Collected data

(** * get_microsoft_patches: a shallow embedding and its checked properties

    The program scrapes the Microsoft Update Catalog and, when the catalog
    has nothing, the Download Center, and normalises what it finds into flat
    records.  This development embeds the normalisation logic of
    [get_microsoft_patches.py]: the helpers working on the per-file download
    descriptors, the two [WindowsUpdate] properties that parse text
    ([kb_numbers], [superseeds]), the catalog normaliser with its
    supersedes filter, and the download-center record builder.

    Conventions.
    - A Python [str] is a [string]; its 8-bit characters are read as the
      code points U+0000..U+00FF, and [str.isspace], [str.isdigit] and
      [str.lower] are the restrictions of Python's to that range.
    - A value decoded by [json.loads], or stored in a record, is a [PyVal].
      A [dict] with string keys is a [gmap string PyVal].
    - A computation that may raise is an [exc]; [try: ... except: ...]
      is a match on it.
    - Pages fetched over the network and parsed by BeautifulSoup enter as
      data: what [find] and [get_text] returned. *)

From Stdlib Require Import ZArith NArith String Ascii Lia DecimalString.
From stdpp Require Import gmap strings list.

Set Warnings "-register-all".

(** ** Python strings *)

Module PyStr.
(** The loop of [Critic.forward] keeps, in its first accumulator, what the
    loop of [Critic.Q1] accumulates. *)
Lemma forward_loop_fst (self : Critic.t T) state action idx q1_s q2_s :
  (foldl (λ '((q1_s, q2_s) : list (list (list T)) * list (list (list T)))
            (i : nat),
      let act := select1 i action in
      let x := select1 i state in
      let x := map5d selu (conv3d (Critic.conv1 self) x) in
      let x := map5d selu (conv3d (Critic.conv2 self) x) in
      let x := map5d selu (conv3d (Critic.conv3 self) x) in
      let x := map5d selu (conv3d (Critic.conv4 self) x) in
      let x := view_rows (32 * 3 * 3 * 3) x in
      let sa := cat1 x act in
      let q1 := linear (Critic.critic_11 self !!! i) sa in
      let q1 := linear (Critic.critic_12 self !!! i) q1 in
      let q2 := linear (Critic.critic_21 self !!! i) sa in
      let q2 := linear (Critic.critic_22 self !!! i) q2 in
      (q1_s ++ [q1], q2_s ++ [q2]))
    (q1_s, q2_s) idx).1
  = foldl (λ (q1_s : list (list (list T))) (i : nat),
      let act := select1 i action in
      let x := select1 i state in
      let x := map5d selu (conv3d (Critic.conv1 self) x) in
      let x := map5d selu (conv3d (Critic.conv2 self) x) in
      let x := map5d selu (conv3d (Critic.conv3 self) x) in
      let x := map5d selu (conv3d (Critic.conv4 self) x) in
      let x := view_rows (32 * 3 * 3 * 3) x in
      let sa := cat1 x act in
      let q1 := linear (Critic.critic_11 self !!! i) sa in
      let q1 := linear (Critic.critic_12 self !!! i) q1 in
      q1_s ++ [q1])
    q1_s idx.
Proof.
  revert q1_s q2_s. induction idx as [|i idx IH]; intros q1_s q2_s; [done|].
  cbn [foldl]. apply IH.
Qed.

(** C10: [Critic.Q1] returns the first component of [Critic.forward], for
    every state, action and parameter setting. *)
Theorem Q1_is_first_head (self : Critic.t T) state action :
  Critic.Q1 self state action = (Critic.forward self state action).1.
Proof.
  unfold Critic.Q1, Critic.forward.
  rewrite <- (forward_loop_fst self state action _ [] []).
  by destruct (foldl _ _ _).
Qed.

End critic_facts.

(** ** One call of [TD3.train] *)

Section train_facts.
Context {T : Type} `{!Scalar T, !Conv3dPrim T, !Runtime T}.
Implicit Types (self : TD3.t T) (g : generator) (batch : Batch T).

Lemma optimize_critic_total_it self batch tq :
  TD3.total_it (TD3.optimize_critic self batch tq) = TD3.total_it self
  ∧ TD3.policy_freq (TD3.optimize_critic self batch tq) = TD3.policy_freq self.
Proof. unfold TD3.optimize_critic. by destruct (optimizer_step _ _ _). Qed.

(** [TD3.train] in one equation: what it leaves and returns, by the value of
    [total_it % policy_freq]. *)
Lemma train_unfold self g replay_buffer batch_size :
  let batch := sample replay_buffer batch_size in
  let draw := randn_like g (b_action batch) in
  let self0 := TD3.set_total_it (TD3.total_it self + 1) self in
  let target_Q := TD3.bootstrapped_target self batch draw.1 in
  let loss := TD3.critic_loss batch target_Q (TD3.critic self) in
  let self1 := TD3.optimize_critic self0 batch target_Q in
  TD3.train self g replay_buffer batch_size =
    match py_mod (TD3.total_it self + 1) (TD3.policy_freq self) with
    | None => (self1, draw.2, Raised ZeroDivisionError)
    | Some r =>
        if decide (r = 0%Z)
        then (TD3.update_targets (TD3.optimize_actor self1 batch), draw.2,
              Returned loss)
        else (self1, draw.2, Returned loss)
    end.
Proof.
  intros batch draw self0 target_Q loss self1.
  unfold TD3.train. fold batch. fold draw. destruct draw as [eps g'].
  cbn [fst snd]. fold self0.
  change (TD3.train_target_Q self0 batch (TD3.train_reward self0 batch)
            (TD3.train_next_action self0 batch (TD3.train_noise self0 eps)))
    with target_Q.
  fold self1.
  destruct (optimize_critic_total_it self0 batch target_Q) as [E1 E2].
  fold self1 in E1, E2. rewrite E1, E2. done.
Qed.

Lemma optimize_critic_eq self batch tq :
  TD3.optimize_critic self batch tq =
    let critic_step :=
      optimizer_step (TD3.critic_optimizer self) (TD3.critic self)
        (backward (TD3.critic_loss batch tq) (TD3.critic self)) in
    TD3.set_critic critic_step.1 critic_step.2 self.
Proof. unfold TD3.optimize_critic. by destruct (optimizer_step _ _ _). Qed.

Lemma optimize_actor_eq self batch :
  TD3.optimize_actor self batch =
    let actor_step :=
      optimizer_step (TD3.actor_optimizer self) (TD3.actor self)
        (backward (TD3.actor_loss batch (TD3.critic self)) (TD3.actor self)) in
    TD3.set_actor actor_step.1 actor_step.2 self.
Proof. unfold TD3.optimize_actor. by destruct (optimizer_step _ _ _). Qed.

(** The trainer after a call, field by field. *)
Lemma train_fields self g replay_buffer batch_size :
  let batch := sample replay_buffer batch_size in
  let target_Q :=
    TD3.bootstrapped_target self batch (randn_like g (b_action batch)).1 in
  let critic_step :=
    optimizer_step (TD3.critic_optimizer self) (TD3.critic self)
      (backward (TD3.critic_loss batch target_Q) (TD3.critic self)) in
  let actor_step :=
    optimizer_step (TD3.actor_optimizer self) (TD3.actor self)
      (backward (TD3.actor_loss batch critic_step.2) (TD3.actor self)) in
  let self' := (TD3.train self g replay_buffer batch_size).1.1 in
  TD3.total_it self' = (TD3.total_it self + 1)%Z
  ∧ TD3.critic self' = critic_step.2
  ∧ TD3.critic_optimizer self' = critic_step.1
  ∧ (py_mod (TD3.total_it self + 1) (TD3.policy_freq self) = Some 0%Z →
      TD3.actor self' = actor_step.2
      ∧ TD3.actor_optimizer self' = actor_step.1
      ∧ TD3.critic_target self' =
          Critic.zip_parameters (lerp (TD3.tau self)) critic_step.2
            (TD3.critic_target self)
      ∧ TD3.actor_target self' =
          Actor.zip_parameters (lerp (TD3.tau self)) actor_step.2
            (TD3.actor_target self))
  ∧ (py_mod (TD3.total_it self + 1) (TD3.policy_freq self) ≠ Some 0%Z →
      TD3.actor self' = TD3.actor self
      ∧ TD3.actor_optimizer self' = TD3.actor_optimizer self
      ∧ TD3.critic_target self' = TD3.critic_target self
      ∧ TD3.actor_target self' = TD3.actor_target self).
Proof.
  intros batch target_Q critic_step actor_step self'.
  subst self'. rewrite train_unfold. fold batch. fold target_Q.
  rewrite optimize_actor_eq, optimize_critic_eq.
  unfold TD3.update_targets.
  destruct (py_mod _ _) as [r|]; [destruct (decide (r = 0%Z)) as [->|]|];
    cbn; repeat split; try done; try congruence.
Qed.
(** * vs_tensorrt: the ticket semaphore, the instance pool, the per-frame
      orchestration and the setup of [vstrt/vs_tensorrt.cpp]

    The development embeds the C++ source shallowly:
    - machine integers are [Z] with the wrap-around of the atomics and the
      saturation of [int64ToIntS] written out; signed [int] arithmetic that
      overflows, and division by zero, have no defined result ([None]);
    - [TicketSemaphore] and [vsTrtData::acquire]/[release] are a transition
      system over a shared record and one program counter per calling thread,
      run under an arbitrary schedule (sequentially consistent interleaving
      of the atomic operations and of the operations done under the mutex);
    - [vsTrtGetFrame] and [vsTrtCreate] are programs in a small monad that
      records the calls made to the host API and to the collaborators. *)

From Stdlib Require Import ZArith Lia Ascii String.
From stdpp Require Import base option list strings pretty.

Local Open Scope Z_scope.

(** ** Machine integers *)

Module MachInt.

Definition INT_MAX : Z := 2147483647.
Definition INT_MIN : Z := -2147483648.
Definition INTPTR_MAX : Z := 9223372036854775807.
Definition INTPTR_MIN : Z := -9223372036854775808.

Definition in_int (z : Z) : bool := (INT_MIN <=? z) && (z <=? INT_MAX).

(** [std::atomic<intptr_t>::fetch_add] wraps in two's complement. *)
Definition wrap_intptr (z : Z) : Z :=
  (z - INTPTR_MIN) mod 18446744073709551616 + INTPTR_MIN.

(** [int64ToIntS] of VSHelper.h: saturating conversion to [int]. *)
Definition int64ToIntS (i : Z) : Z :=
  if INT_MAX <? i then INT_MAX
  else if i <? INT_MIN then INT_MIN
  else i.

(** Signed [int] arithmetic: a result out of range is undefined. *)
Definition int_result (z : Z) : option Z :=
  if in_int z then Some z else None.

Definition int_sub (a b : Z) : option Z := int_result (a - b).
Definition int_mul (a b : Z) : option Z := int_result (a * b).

...

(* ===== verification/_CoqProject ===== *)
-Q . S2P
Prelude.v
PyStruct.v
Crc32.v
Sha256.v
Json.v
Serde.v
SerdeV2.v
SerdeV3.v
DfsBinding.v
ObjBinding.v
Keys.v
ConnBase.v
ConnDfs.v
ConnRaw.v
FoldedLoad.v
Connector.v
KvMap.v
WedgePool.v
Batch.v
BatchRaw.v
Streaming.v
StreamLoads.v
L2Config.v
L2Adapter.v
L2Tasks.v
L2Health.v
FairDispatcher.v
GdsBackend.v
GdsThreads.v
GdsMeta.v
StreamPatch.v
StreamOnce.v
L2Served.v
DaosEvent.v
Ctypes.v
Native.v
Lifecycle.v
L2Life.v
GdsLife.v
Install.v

• [Work required]: Copy the entries above exactly, but only from the line holding "if INT_MAX <? i then INT_MAX" through the line holding "Definition int_mul (a", both included.

• [Written answer]:
  if INT_MAX <? i then INT_MAX
  else if i <? INT_MIN then INT_MIN
  else i.

(** Signed [int] arithmetic: a result out of range is undefined. *)
Definition int_result (z : Z) : option Z :=
  if in_int z then Some z else None.

Definition int_sub (a b : Z) : option Z := int_result (a - b).
Definition int_mul (a b : Z) : option Z := int_result (a * b).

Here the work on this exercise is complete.